# [WORK TASK]
When you reach the line containing "match k with" in the data below, begin returning lines exactly as written, and stop once the line containing "match c with CallLease" has been returned.

(Stored items)
- Opening Delimiter -

(** ** Orphans *)
Lemma unreferenced indexes t x : (redis_key q (StateKey Active), t) ∈ indexes → (t ≠ "zset" → ∀ x, free x) →
  yields P (is_referenced indexes x) (λ b, b = false → free x).
Proof.
  intros Hin Ht. unfold is_referenced. eapply yields_bind with (Q := λ r, r = None → free x).
  2: { intros r Hr. apply yields_ret. destruct r; [done|]. intros _. by apply Hr. }
  assert (∀ i, keeps P (references x i)) as Hk by (intros [k kt]; unfold references; keeps_all).
  induction indexes as [|i indexes IH]; [by apply not_elem_of_nil in Hin|]. simpl.
  apply elem_of_cons in Hin as [<-|Hin].
  - eapply yields_bind with (Q := λ r, r = None → free x).
    + unfold references. destruct (String.eqb_spec t "zset") as [->|Hne].
      * apply yields_bind with (Q := λ b, b = false → free x).
        { apply yields_bind_read. intros score d Hd E. apply yields_ret. destruct score; [done|]. intros _.
          by eapply (g_unlisted _ _ _ _ _ _ G). }
        intros b Hb. apply yields_ret. destruct b; [done|]. intros _. by apply Hb.
      * split; [keeps_all|]. intros; by apply Ht.
    + intros [r|] Hr; [by apply yields_ret|]. split; [|intros; by apply Hr].
      apply keeps_first_result. intros j. pose proof (Hk j). keeps_all.
  - eapply yields_bind; [apply yields_any; pose proof (Hk i); keeps_all|]. intros [r|] _; [by apply yields_ret|by apply IH].
Qed.

Lemma kept_remove_orphans a indexes t limit removed entries :
  oa_jobs a = jobs → oa_dependencies a = redis_key q (DependenciesKey EmptyString) → oa_logs a = redis_key q (LogsKey EmptyString) →
  oa_locks a = redis_key q (LockKey EmptyString) →
  (redis_key q (StateKey Active), t) ∈ indexes → (t ≠ "zset" → ∀ x, free x) →
  keeps P (remove_orphans a indexes limit removed entries).
Proof.
  intros Hj Hd Hlg Hlk Hin Ht. revert removed. induction entries as [|[x raw] entries IH]; intros removed; simpl; [apply keeps_ret|].
  destruct (_ && _); [apply keeps_ret|]. eapply keeps_learn; [by eapply unreferenced|]. intros [] Hf; [apply IH|].
  assert (free x) by by apply Hf. apply keeps_bind; [|intros; apply IH]. unfold remove_orphan. rewrite Hj, Hd, Hlg, Hlk, lock_key_is.
  pose proof (keeps_dependency_keys _ _ _ _ _ _ G).
  keeps_all; first [by apply (g_lock_del _ _ _ _ _ _ G)|by apply (g_hdel _ _ _ _ _ _ G)|away].
Qed.

Lemma kept_orphans cursor scan_count remaining :
  keeps P (eval_call q REMOVE_ORPHANED_JOBS_SCRIPT (remove_orphaned_jobs_call cursor scan_count remaining)).
Proof.
  unfold eval_call, REMOVE_ORPHANED_JOBS_SCRIPT. set (active := redis_key q (StateKey Active)).
  eapply keeps_learn.
  - apply yields_collect_each with (Q := λ key p, p.1 = key ∧ (key = active → p.2 ≠ "zset" → ∀ x, free x)). intros key.
    apply yields_bind_read. intros t d Hd E. apply yields_ret. split; [done|]. cbn. intros ->. by eapply (g_untyped _ _ _ _ _ _ G).
  - intros indexes Hi. eapply (Forall2_lookup_l _ _ _ 2%nat active) in Hi as ([k t] & Ht & Hk & Hf); [|reflexivity].
    cbn in Hk, Hf. subst k. apply keeps_bind; [apply keeps_read|]. intros page. apply keeps_bind; [|intros; apply keeps_ret].
    apply kept_remove_orphans with t; try reflexivity; [by eapply list_elem_of_lookup_2|by apply Hf].
Qed.
End listings.
(* ===== verification/RedisSurvival.v ===== *)
(** * Leases survive the traffic of a queue ([src/job/redis.rs])

    [RedisCall] is what happens at the server: the methods that write, as the
    regions that Redis runs at once (submissions of jobs, series and flows,
    claims, renewals and reports, recovery, moves between states, edits of
    records, removals, listings, which repair the indexes, settings,
    obliteration), and the expiry of keys.  All but obliteration and expiry keep
    what has [Guards]; the state in which a job is held under a token has them.
    The methods that send several commands are those of [RedisClient], among
    whose commands other calls may happen. *)
From S2P Require Import Prelude Ordering Text Float64 External Retry JobTypes JobStore JobDedup JobCore JobQueries JobAdd Backend FloatOrder LuaDates RedisKeys RedisReplies RedisCalls RedisLua RedisLeases RedisLeaseRules RedisFinish RedisReports RedisMoves RedisRecords RedisRemovals RedisQueries RedisClient RedisAdds RedisFlows RedisGuards RedisKept RedisKeptAdds.
Local Open Scope Z_scope.

(** ** The calls *)
Section calls.
Context {X : Ext} {R : RedisExt} {L : LuaLibs} {D : Type} `{!Redis D, !RedisLaws D}.
Variable q : RedisQueueName.

(** The four ways to give a job back. *)
Inductive Report : Type :=
| ReportComplete (value : outcome string string) (uuid : string)
| ReportFail (error : string) (allow_retry : bool)
| ReportDelay (delay : Duration) (delay_text : string)
| ReportRelease.

Definition send_report (r : Report) (job_id lock_token : string) (now : DateTime) : D → D * Reply Job :=
  match r with
  | ReportComplete value uuid => complete_job q job_id lock_token value now uuid
  | ReportFail error allow_retry => fail_job_with_retry_control q job_id lock_token error now allow_retry
  | ReportDelay delay text => delay_active_job q job_id lock_token delay text now
  | ReportRelease => release_active_job q job_id lock_token now
  end.

(** Moves, edits and removals of jobs, and the settings of the queue. *)
Inductive Upkeep : Type :=
| UpRecover (now : DateTime)
| UpPromote (job_id : string) (now : DateTime)
| UpReschedule (job_id : string) (delay : Duration) (delay_text : string) (now : DateTime)
| UpRetry (job_id : string) (now : DateTime)
| UpPromoteDue (now : DateTime)
| UpPriority (job_id : string) (priority : JobPriority) (lifo : option bool)
| UpData (job_id payload : string)
| UpProgress (job_id progress : string)
| UpStacktrace (job_id stacktrace failed_reason : string)
| UpAddLog (job_id line : string) (keep : Z) (now : DateTime) (entry : string)
| UpClearLogs (job_id : string) (keep : Z)
| UpRemoveDeduplication (deduplication_id : string)
| UpGetDeduplication (deduplication_id : string)
| UpRemove (job_id : string) (now : DateTime)
| UpClean (state : JobState) (grace : Duration) (limit : Z) (now : DateTime)
| UpDrain (include_delayed : bool) (now : DateTime)
| UpRemoveUnprocessed (parent_id : string) (now : DateTime)
| UpRemoveDependency (child_id : string) (now : DateTime)
| UpListJobs (reply_value : Lua → RedisValue) (o : JobListOptions)
| UpRemoveOrphans (cursor scan_count remaining : Z)
| UpRateLimit (rate_limit : option JobRateLimit)
| UpRateLimitFor (duration : Duration)
| UpMaxActive (max_active_jobs : option Z)
| UpPause
| UpResume
| UpStats
| UpTrimEvents (max_len : Z)
| UpClearRateLimitKey
| UpRateLimitTtl (max_claims : option Z)
| UpActiveRateLimitTtl (rate_limit : option JobRateLimit)
| UpClearOwner (repeat_key owner_id : string)
| UpClearOwnerKey (repeat_key owner_id : string)
| UpRestoreOwner (repeat_key owner_id : string)
| UpForgetScheduler (repeat_key : string).

Definition run_upkeep (d : D) (u : Upkeep) : D :=
  match u with
  | UpRecover now => (recover_stalled_jobs q now d).1
  | UpPromote i now => (promote_job q i now d).1
  | UpReschedule i delay text now => (reschedule_job q i delay text now d).1
  | UpRetry i now => (retry_job q i now d).1
  | UpPromoteDue now => (promote_due_round q now d).1
  | UpPriority i priority lifo => (update_priority_order q i priority lifo d).1
  | UpData i payload => (update_data q i payload d).1
  | UpProgress i progress => (update_progress q i progress d).1
  | UpStacktrace i stacktrace reason => (save_stacktrace q i stacktrace reason d).1
  | UpAddLog i line keep now entry => (add_log q i line keep now entry d).1
  | UpClearLogs i keep => (clear_job_logs q i keep d).1
  | UpRemoveDeduplication i => (remove_deduplication_key q i d).1
  | UpGetDeduplication i => (get_deduplication_job_id q i d).1
  | UpRemove i now => (remove_job q i now d).1
  | UpClean state grace limit now => (clean_jobs q state grace limit now d).1
  | UpDrain include_delayed now => (drain_jobs q include_delayed now d).1
  | UpRemoveUnprocessed i now => (remove_unprocessed_children q i now d).1
  | UpRemoveDependency i now => (remove_child_dependency q i now d).1
  | UpListJobs reply_value o => (list_jobs q reply_value o d).1
  | UpRemoveOrphans cursor scan_count remaining => (remove_orphaned_round q cursor scan_count remaining d).1
  | UpRateLimit (Some limit) => (set_claim_rate_limit q limit d).1
  | UpRateLimit None => (clear_claim_rate_limit q d).1
  | UpRateLimitFor duration => (rate_limit_claims_for q duration d).1
  | UpMaxActive (Some n) => (set_max_active_jobs q n d).1
  | UpMaxActive None => (clear_max_active_jobs q d).1
  | UpPause => (pause q d).1
  | UpResume => (resume q d).1
  | UpStats => (stats q d).1
  | UpTrimEvents max_len => (trim_events q max_len d).1
  | UpClearRateLimitKey => (clear_claim_rate_limit_key q d).1
  | UpRateLimitTtl max_claims => (get_claim_rate_limit_ttl q max_claims d).1
  | UpActiveRateLimitTtl rate_limit => (active_claim_rate_limit_ttl_with_conn q rate_limit d).1
  | UpClearOwner k i => (clear_repeat_owner_if_stale q k i d).1
  | UpClearOwnerKey k i => (clear_repeat_owner_key_if_stale q k i d).1
  | UpRestoreOwner k i => (restore_repeat_owner_if_missing q k i d).1
  | UpForgetScheduler k => (clear_repeat_scheduler_metadata q k d).1
  end.

(** Jobs, a repeat series, a flow, and more children for an active parent. *)
Inductive Submission : Type :=
| SubmitJob (spec : NewSpec) (now : DateTime)
| SubmitJobs (specs : list NewSpec) (now : DateTime)
| SubmitRepeat (spec : NewSpec) (now : DateTime)
| SubmitFlow (parent : NewSpec) (children : list NewSpec) (now : DateTime)
| SubmitChildren (parent_id lock_token : string) (children : list NewSpec) (now : DateTime).

Definition run_submission (d : D) (s : Submission) : D :=
  match s with
  | SubmitJob spec now => (add_job q spec now d).1
  | SubmitJobs specs now => (add_many_at q specs now d).1
  | SubmitRepeat spec now => (upsert_repeat q spec now d).1
  | SubmitFlow parent children now => (add_flow_at q parent children now d).1
  | SubmitChildren parent_id lock_token children now => (add_flow_children_at q parent_id lock_token children now d).1
  end.

(** The jobs of a submission can be counted in a double. *)
Definition sized_submission (s : Submission) : Prop :=
  match s with
  | SubmitJobs specs _ | SubmitChildren _ _ specs _ => counted (length specs)
  | SubmitFlow _ children _ => counted (S (length children))
  | _ => True
  end.

(** The keys that have an expiry. *)
Inductive ExpiringKey : Type :=
| ExpiringLock (job_id : string)
| ExpiringDeduplication (deduplication_id : string)
| ExpiringRateLimit.

Definition expiring_key (k : ExpiringKey) : RedisKey :=
  match k with
  | ExpiringLock i => LockKey i
  | ExpiringDeduplication i => DeduplicationKey i
  | ExpiringRateLimit => ClaimRateLimitKey
  end.

Inductive RedisCall : Type :=
| CallSubmit (s : Submission)
| CallLease (op : LeaseOp)
| CallReport (r : Report) (job_id lock_token : string) (now : DateTime)
| CallUpkeep (u : Upkeep)
| CallObliterate (fuel : nat) (force : bool)
| KeyExpires (k : ExpiringKey).   (* Redis deletes the key when its time is up *)

Definition run_call (d : D) (c : RedisCall) : D :=
  match c with
  | CallSubmit s => run_submission d s
  | CallLease op => run_lease_op q d op
  | CallReport r job_id lock_token now => (send_report r job_id lock_token now d).1
  | CallUpkeep u => run_upkeep d u
  | CallObliterate fuel force => (obliterate q fuel force d).1
  | KeyExpires k => (exec (DEL (redis_key q (expiring_key k))) d).1
  end.

(** What no guard allows. *)
Definition deletes (c : RedisCall) : Prop := match c with CallObliterate _ _ | KeyExpires _ => True | _ => False end.

Definition sized (c : RedisCall) : Prop := match c with CallSubmit s => sized_submission s | _ => True end.

(** A claim draws this token. *)
Definition draws (token : string) (c : RedisCall) : Prop :=
  match c with CallLease (OpClaimRedis _ _ _ _ t) => t = token | _ => False end.

(** The call gives the job back with this token. *)
Definition reports (job_id token : string) (c : RedisCall) : Prop :=
  match c with
  | CallLease (OpDelayActive i t _ _ _) | CallLease (OpReleaseActive i t _) | CallReport _ i t _
  | CallSubmit (SubmitChildren i t _ _) => i = job_id ∧ t = token
  | _ => False
  end.

(** A call that was prepared is a call of the script. *)
Lemma complete_run (P : D → Prop) job_id token value now uuid d : P d →
  (∀ value remove next encoded,
     keeps P (eval_call q COMPLETE_SCRIPT (complete_job_call job_id token now value remove next encoded))) →
  P (complete_job q job_id token value now uuid d).1.
Proof.
  intros Hd Hk. unfold complete_job, after. destruct (require_job q job_id d) as [job|e]; [|done]. cbn [try_bind].
  destruct (lift (next_repeat_job job now uuid)) as [next|e]; [|done]. cbn [try_bind].
  destruct (parsed value _) as [v|e]; [|done]. cbn [try_bind].
  destruct (match next with Some n => lift (encode_job n) | None => Ok EmptyString end) as [encoded|e]; [|done]. cbn [try_bind].
  rewrite query_state. by apply Hk.
Qed.

Lemma fail_run (P : D → Prop) job_id token error now allow d : P d →
  (∀ retrying scheduled remove,
     keeps P (eval_call q FAIL_SCRIPT (fail_job_call job_id token now error retrying scheduled remove))) →
  P (fail_job_with_retry_control q job_id token error now allow d).1.
Proof.
  intros Hd Hk. unfold fail_job_with_retry_control, after. destruct (require_job q job_id d) as [job|e]; [|done].
  cbn zeta. rewrite query_state. by apply Hk.
Qed.

(** ** What has guards survives every call *)
Section guarded.
Variables (id : string) (P : D → Prop) (free drawn : string → Prop) (ours : string → string → Prop).
Hypothesis G : Guards q id P free drawn ours.

Lemma query_keeps {A B} (m : Script D A) (k : A → Reply B) d : keeps P m → P d → P (query m k d).1.
Proof. intros Hm Hd. rewrite query_state. by apply Hm. Qed.

Lemma report_keeps r job_id token now d : ours job_id token → P d → P (send_report r job_id token now d).1.
Proof.
  intros Ho Hd. destruct r; cbn [send_report].
  - apply complete_run; [done|]. intros. by eapply kept_complete.
  - apply fail_run; [done|]. intros. by eapply kept_fail.
  - apply query_keeps; [by eapply kept_delay|done].
  - apply query_keeps; [by eapply kept_release|done].
Qed.

Lemma lease_op_keeps op d : (∀ t, draws t (CallLease op) → drawn t) → (∀ i t, reports i t (CallLease op) → ours i t) → P d →
  P (run_lease_op q d op).
Proof.
  intros Ht Ho Hd. destruct op as [rate worker lease now t|i t lease now|renewals lease now|i t delay text now|i t now]; cbn [run_lease_op].
  - apply query_keeps; [|done]. eapply kept_claim; [done|apply claim_call_tables|]. by apply Ht.
  - apply query_keeps; [by eapply kept_renew|done].
  - unfold renew_leases. destruct renewals as [|r l]; [done|]. apply query_keeps; [by eapply kept_renewals|done].
  - apply query_keeps; [eapply kept_delay; [done|by apply Ho]|done].
  - apply query_keeps; [eapply kept_release; [done|by apply Ho]|done].
Qed.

- Closing Delimiter -

# [EXPECTED OUTPUT]
  match k with
  | ExpiringLock i => LockKey i
  | ExpiringDeduplication i => DeduplicationKey i
  | ExpiringRateLimit => ClaimRateLimitKey
  end.

Inductive RedisCall : Type :=
| CallSubmit (s : Submission)
| CallLease (op : LeaseOp)
| CallReport (r : Report) (job_id lock_token : string) (now : DateTime)
| CallUpkeep (u : Upkeep)
| CallObliterate (fuel : nat) (force : bool)
| KeyExpires (k : ExpiringKey).   (* Redis deletes the key when its time is up *)

Definition run_call (d : D) (c : RedisCall) : D :=
  match c with
  | CallSubmit s => run_submission d s
  | CallLease op => run_lease_op q d op
  | CallReport r job_id lock_token now => (send_report r job_id lock_token now d).1
  | CallUpkeep u => run_upkeep d u
  | CallObliterate fuel force => (obliterate q fuel force d).1
  | KeyExpires k => (exec (DEL (redis_key q (expiring_key k))) d).1
  end.

(** What no guard allows. *)
Definition deletes (c : RedisCall) : Prop := match c with CallObliterate _ _ | KeyExpires _ => True | _ => False end.

Definition sized (c : RedisCall) : Prop := match c with CallSubmit s => sized_submission s | _ => True end.

(** A claim draws this token. *)
Definition draws (token : string) (c : RedisCall) : Prop :=
  match c with CallLease (OpClaimRedis _ _ _ _ t) => t = token | _ => False end.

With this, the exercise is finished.